Go has a special make function that can be used to initialize channels, slices, and maps.

Using make, we can specify the memory and capacity constraints of the data type being created, giving us low-level control that’s not available to us using regular constructor functions


Basic Usage

make is a special function in Go that can take a different number of types and arguments.

It returns an instance of the type passed as the first argument:

obj := make(someType, optionalArgument1, optionalArgument2)

Here, someType can be a slice, a map, or a channel.

Creating Slices

We can initialize slices of any type using make:

words := make([]string, 2)

Here, the first argument is the type and the second argument is the length.

By default, a new slice is initialized and filled with as many empty values as the length specified.

So, in this case, the value of words would be []string{"", ""}

We can also pass a third argument when creating a slice, which is the capacity. The capacity denotes how much memory is allocated to a slice, even though its length may not be as much.

For example, if we create words using capacity as well:

words := make([]string, 2, 5)

the value of words now is still []string{"", ""}, but the underlying memory is allocated for 5 string values.

representation of a slice with 2 memory slots assigned and 5 empty provisioned slots

So, if we add another element using append, Go doesn’t allocate any more memory under the hood:

words = append(words, "lorem ipsum")

By default, if you don’t assign any capacity, Go assumes a default capacity. When appending more items, Go provisions more capacity as and when needed.

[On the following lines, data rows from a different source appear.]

(** X19. The history entry the results page writes on mount, for a store
    that holds a list: one entry of type ["crop"] in front (cut to 20) when
    the write goes through.  Its crop is the name on the first card, or the
    recommended crop when the card has none; its location is the snapshot's
    location, else the submitted location, else a dash, and is never
    falsy; its profit is the one on the first card. *)
Theorem results_history_entry (nav : CropForm.Navigation) (date : string)
    (written : bool) (h : History.slot) :
  History.holds_list h = true ->
  let d := CropForm.data nav in
  let summary := Results.historySummary nav in
  History.entries (Results.saveOnMount nav date written h) =
    (if written
     then firstn 20 (History.entry "crop" summary date :: History.entries h)
     else History.entries h)
  /\ get summary "crop" =
       first_truthy [get_opt (Results.first_crop d) "crop_name"]
         (CropForm.recommendedCrop d)
  /\ get summary "location" =
       first_truthy
         [get_opt (or_ (CropForm.inputSummary nav) VNull) "location";
          VStr (Payload.location (CropForm.payload (CropForm.inputs d)))]
         (VStr Results.dash)
  /\ truthy (get summary "location") = true
  /\ get summary "profit" = get_opt (Results.first_crop d) "estimated_profit".
Proof.
  intros Hl d summary. subst d summary.
  split.
  { destruct (apply_on_list
                (History.Crop (Results.historySummary nav) date written) h Hl)
      as [_ He]. exact He. }
  split.
  { transitivity
      (or_ (get_opt (Results.first_crop (CropForm.data nav)) "crop_name")
           (CropForm.recommendedCrop (CropForm.data nav)));
      [reflexivity|apply or_chain1]. }
  assert (Hloc : get (Results.historySummary nav) "location" =
       first_truthy
         [get_opt (or_ (CropForm.inputSummary nav) VNull) "location";
          VStr (Payload.location
                  (CropForm.payload (CropForm.inputs (CropForm.data nav))))]
         (VStr Results.dash)).
  { transitivity
      (or_ (or_ (get_opt (or_ (CropForm.inputSummary nav) VNull) "location")
                (VStr (Payload.location
                         (CropForm.payload
                            (CropForm.inputs (CropForm.data nav))))))
           (VStr Results.dash));
      [reflexivity|apply or_chain2]. }
  split; [exact Hloc|]. split; [|reflexivity].
  rewrite Hloc. now apply first_truthy_truthy.
Qed.

(** X20. On the results page the soil pH read from the handed-over
    inputs is always [NaN], because the inputs object has no [ph] key (the
    readings sit under [manual_soil]).  So the sustainability rating is
    never ["High"]: it is ["Moderate"] when the rainfall used is above 80
    and ["Low"] otherwise, and the rainfall used is the snapshot's
    [weather.rainfall] when that is a number and 120 in every other case. *)
Theorem sustainability_is_never_high (nav : CropForm.Navigation) :
  Results.ph (CropForm.data nav) = NaN
  /\ Results.sustainability nav <> "High"
  /\ Results.sustainability nav =
       (if num_gtb (Results.rainfall nav) (num 80) then "Moderate" else "Low")
  /\ (forall n,
        get_opt (get_opt (or_ (CropForm.inputSummary nav) VNull) "weather")
          "rainfall" = VNum n ->
        Results.rainfall nav = n)
  /\ (is_number
        (get_opt (get_opt (or_ (CropForm.inputSummary nav) VNull) "weather")
           "rainfall") = false ->
      Results.rainfall nav = num 120
      /\ Results.sustainability nav = "Moderate").
Proof.
  assert (Hph : Results.ph (CropForm.data nav) = NaN) by reflexivity.
  assert (Hs : Results.sustainability nav =
            (if num_gtb (Results.rainfall nav) (num 80) then "Moderate"
             else "Low")).
  { unfold Results.sustainability. rewrite Hph. reflexivity. }
  assert (Hr : is_number
        (get_opt (get_opt (or_ (CropForm.inputSummary nav) VNull) "weather")
           "rainfall") = false -> Results.rainfall nav = num 120).
  { unfold Results.rainfall.
    destruct (get_opt (get_opt (or_ (CropForm.inputSummary nav) VNull)
                         "weather") "rainfall");
      try discriminate; reflexivity. }
  split; [exact Hph|]. split.
  { rewrite Hs. destruct (num_gtb (Results.rainfall nav) (num 80));
      discriminate. }
  split; [exact Hs|]. split.
  { intros n Hn. unfold Results.rainfall. now rewrite Hn. }
  intro Hn. split; [exact (Hr Hn)|]. rewrite Hs, (Hr Hn). reflexivity.
Qed.

(** X24. The per-land totals of the results page are computed exactly
    when the handed-over land size is a number above zero: a form without a
    land size, or with one that does not parse ([NaN]) or is not positive,
    gets none.  The area in hectares is then the acres times 0.4047. *)
Theorem land_totals_need_positive_size (d : CropForm.ResultPayload) :
  (Results.landHectares d <> None <->
     exists acres, CropForm.land_size d = Some acres
                   /\ num_ltb (num 0) acres = true)
  /\ (forall acres, CropForm.land_size d = Some acres ->
        num_ltb (num 0) acres = true ->
        Results.landAcres d = Some acres
        /\ Results.landHectares d
           = Some (num_mul acres (double (4047 # 10000))))
  /\ (CropForm.land_size d = None \/ CropForm.land_size d = Some NaN ->
      Results.landHectares d = None).
Proof.
  assert (Hpos : forall acres, num_ltb (num 0) acres = true ->
            truthy (VNum acres) = true).
  { intros [q| | |]; cbn [num_ltb num truthy]; try discriminate; try reflexivity.
    intro Hlt. apply Qltb_lt in Hlt. apply negb_true_iff.
    destruct (Qeq_bool q 0) eqn:E; [|reflexivity].
    apply Qeq_bool_eq in E. rewrite E in Hlt.
    exfalso. exact (Qlt_irrefl _ Hlt). }
  unfold Results.landHectares, Results.landAcres.
  change (get (Results.data_object d) "land_size")
    with (Results.opt_num (CropForm.land_size d)).
  destruct (CropForm.land_size d) as [acres|]; cbn [Results.opt_num].
  - unfold num_gtb. destruct (num_ltb (num 0) acres) eqn:Hlt.
    + rewrite (Hpos _ Hlt). split; [|split].
      * split; [intros _; now exists acres|discriminate].
      * intros a [= <-] _. now split.
      * intros [Hx|Hx]; [discriminate|]. injection Hx as ->. discriminate Hlt.
    + split; [|split].
      * split; [congruence|]. intros (a & [= <-] & Ha). congruence.
      * intros a [= <-] Ha. congruence.
      * reflexivity.
  - split; [|split].
    + split; [congruence|]. intros (a & Hx & _). discriminate.
    + intros a Hx. discriminate.
    + reflexivity.
Qed.

End ResultsSpec.

(** ** Route guard *)

(** X21. A visitor who is not signed in reaches a protected path only as
    a redirect to the login page, which renders without a further
    redirect, so one redirect always settles the route; a signed-in visitor
    and a public path are never redirected.  Signing up lands on the home
    page and opens every path; logging out lands on the login page and
    closes every protected path again. *)
Theorem route_guard_settles (pathname : string) (item : App.AuthItem) :
  App.settle_route 1 pathname item =
    Some (if App.isAuthed item || App.isPublicPage pathname then pathname
          else "/login")
  /\ (App.isAuthed item = false -> App.isPublicPage pathname = false ->
      App.render pathname item = App.RedirectTo "/login")
  /\ App.render (snd (App.signup item)) (fst (App.signup item))
     = App.Page "/home"
  /\ App.render pathname (fst (App.signup item)) = App.Page pathname
  /\ App.render (snd (App.logout item)) (fst (App.logout item))
     = App.Page "/login"
  /\ (App.isPublicPage pathname = false ->
      App.render pathname (fst (App.logout item)) = App.RedirectTo "/login").
Proof.
  split; [|split; [|split; [|split; [|split]]]].
  - unfold App.settle_route, App.render.
    destruct (App.isAuthed item), (App.isPublicPage pathname); reflexivity.
  - intros Ha Hp. unfold App.render. now rewrite Ha, Hp.
  - reflexivity.
  - unfold App.render. reflexivity.
  - reflexivity.
  - intro Hp. unfold App.render. cbn [App.logout fst App.isAuthed negb andb].
    now rewrite Hp.
Qed.

(** ** Translation lookup *)

Section I18nSpec.
Context {C : I18n.Catalog}.

(** X22. For a key that is not empty [t(key)] is never falsy: it is the
    entry of the current language, else the English entry, else the key
    itself.  So a fallback written as [t(key) || "..."] is never shown, and
    a language without a table reads as English. *)
Theorem translation_is_never_blank (lang key : string) :
  key <> "" ->
  truthy (I18n.t lang key) = true
  /\ (forall fallback, or_ (I18n.t lang key) fallback = I18n.t lang key)
  /\ I18n.t lang key =
       first_truthy
         [get (or_ (I18n.table lang) (I18n.table "en")) key;
          get (I18n.table "en") key]
         (VStr key)
  /\ (truthy (I18n.table lang) = false ->
      I18n.t lang key = I18n.t "en" key).
Proof.
  intro Hk.
  assert (Ht : truthy (I18n.t lang key) = true).
  { unfold I18n.t, or_.
    destruct (truthy (get (if truthy (I18n.table lang) then I18n.table lang
                           else I18n.table "en") key)) eqn:E1;
      [now rewrite E1|].
    destruct (truthy (get (I18n.table "en") key)) eqn:E2; [exact E2|].
    cbn [truthy]. apply String.eqb_neq in Hk. now rewrite Hk. }
  split; [exact Ht|]. split.
  { intro fallback. unfold or_ at 1. now rewrite Ht. }
  split.
  { unfold I18n.t, first_truthy, or_. cbn [find].
    destruct (truthy (get (if truthy (I18n.table lang) then I18n.table lang
                           else I18n.table "en") key)) eqn:E1;
      [now rewrite E1|].
    destruct (truthy (get (I18n.table "en") key)); reflexivity. }
  intro Hl. unfold I18n.t, or_. rewrite Hl.
  destruct (truthy (I18n.table "en")); reflexivity.
Qed.

End I18nSpec.

(** ** The further properties on sample inputs *)

Lemma handleChange_updates_one_field_witness :
  let s' := @CropForm.dispatch SampleHost.host (CropForm.Change "rainfall" "High")
              MoreSamples.located_form in
  FormAccess.get "rainfall" (CropForm.form s') = Some "High"
  /\ FormAccess.get "location" (CropForm.form s') = Some "Pune".
Proof.
  destruct (@handleChange_updates_one_field SampleHost.host "rainfall" "High"
              MoreSamples.located_form) as (Hset & Hother & _).
  split.
  - apply Hset. cbn. auto 20.
  - cbn zeta. rewrite (Hother "location"); [reflexivity|discriminate].
Defined.

Lemma preview_failure_stays_on_form_witness :
  let s' :=
    @CropForm.dispatch SampleHost.host
      (CropForm.Settle 0
         (CropForm.Fetched
            (HttpError (VObj [("detail", VStr "Location not found")]))))
      MoreSamples.previewing in
  CropForm.step s' = CropForm.StepForm
  /\ CropForm.error s' = "Location not found"
  /\ CropForm.isLoading s' = false.
Proof.
  destruct (@preview_failure_stays_on_form SampleHost.host
              MoreSamples.previewing 0
              (HttpError (VObj [("detail", VStr "Location not found")]))
              eq_refl eq_refl)
    as (Hstep & _ & _ & _ & Hload & _ & _ & _ & Hdetail & _).
  split; [exact Hstep|]. split; [|exact Hload].
  apply (Hdetail _ _ eq_refl eq_refl). discriminate.
Defined.

Lemma preview_success_enters_confirm_witness :
  let s2 :=
    @CropForm.run SampleHost.host
      [CropForm.Submit;
       CropForm.Settle 0 (CropForm.Fetched (HttpOk Samples.snapshot))]
      MoreSamples.located_form in
  CropForm.render s2 = CropForm.ConfirmView
  /\ CropForm.previewData s2 = Samples.snapshot.
Proof.
  destruct (@preview_success_enters_confirm SampleHost.host
              MoreSamples.located_form Samples.snapshot eq_refl)
    as (_ & _ & _ & _ & _ & Hdata & _ & _ & _ & Hview).
  split; [apply Hview; reflexivity|exact Hdata].
Defined.

Lemma no_automatic_retries_witness :
  sent_count
    (CropForm.trace
       (@CropForm.dispatch SampleHost.host
          (CropForm.Settle 0 (CropForm.Fetched (NetworkError "Failed to fetch")))
          MoreSamples.previewing))
  = sent_count (CropForm.trace MoreSamples.previewing).
Proof.
  destruct (@no_automatic_retries SampleHost.host [] MoreSamples.previewing)
    as [Hstep _].
  apply Hstep. reflexivity.
Defined.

The capacity argument has to be greater than the length argument, otherwise the code will not build

So, specifying the capacity is very useful if you know how big your slice will be beforehand, since we can skip the extra allocation each time the default capacity is exceeded.

Note that specifying the capacity doesn’t cap the max limit, but rather provisions the initial capacity that needs to be re-allocated when more elements are added

Creating Maps

Using make with maps is not as straightforward as with slices.

// make an empty map
m := make(map[int]string)

// make a map with optional capacity for `n` elements
m := make(map[int]string, n)

We can still make empty map instances, and specify the capacity, but the capacity here is taken by the language as a hint, and doesn’t make any guarantees about the exact capacity allocated.

The language specification itself mentions that the second argument describes “initial space for approximately n elements”

Creating Channels

We can create different types of channels using make:

  1. Unbuffered channels, that cannot store any data, and only act as a data pipe:
    // create an unbuffered channel of integers
    out := make(chan int)
  2. Buffered channels which can store some quantity of data
    // create a buffered channel, that can hold a maximum of 3 integer values
    out := make(chan int, 3)

Make vs New

Go also has a built in function called new, which often appears in similar scenarios as make, but has different functionality.

While make is able to allocate variable memory and returns an instance of the provided type, new can only initialize empty instances, and returns a pointer of the provided argument.

Let’s take a look at an example:

// returns a slice with 1 default (0) int element 
s1 := make([]int, 1)
// returns a pointer to an empty slice
s2 := new([]int)


If we run this code, we will get:



make is a versatile built-in function that can be used to initialize different data types.

The arguments and their significance depends on the type of variable being initialized.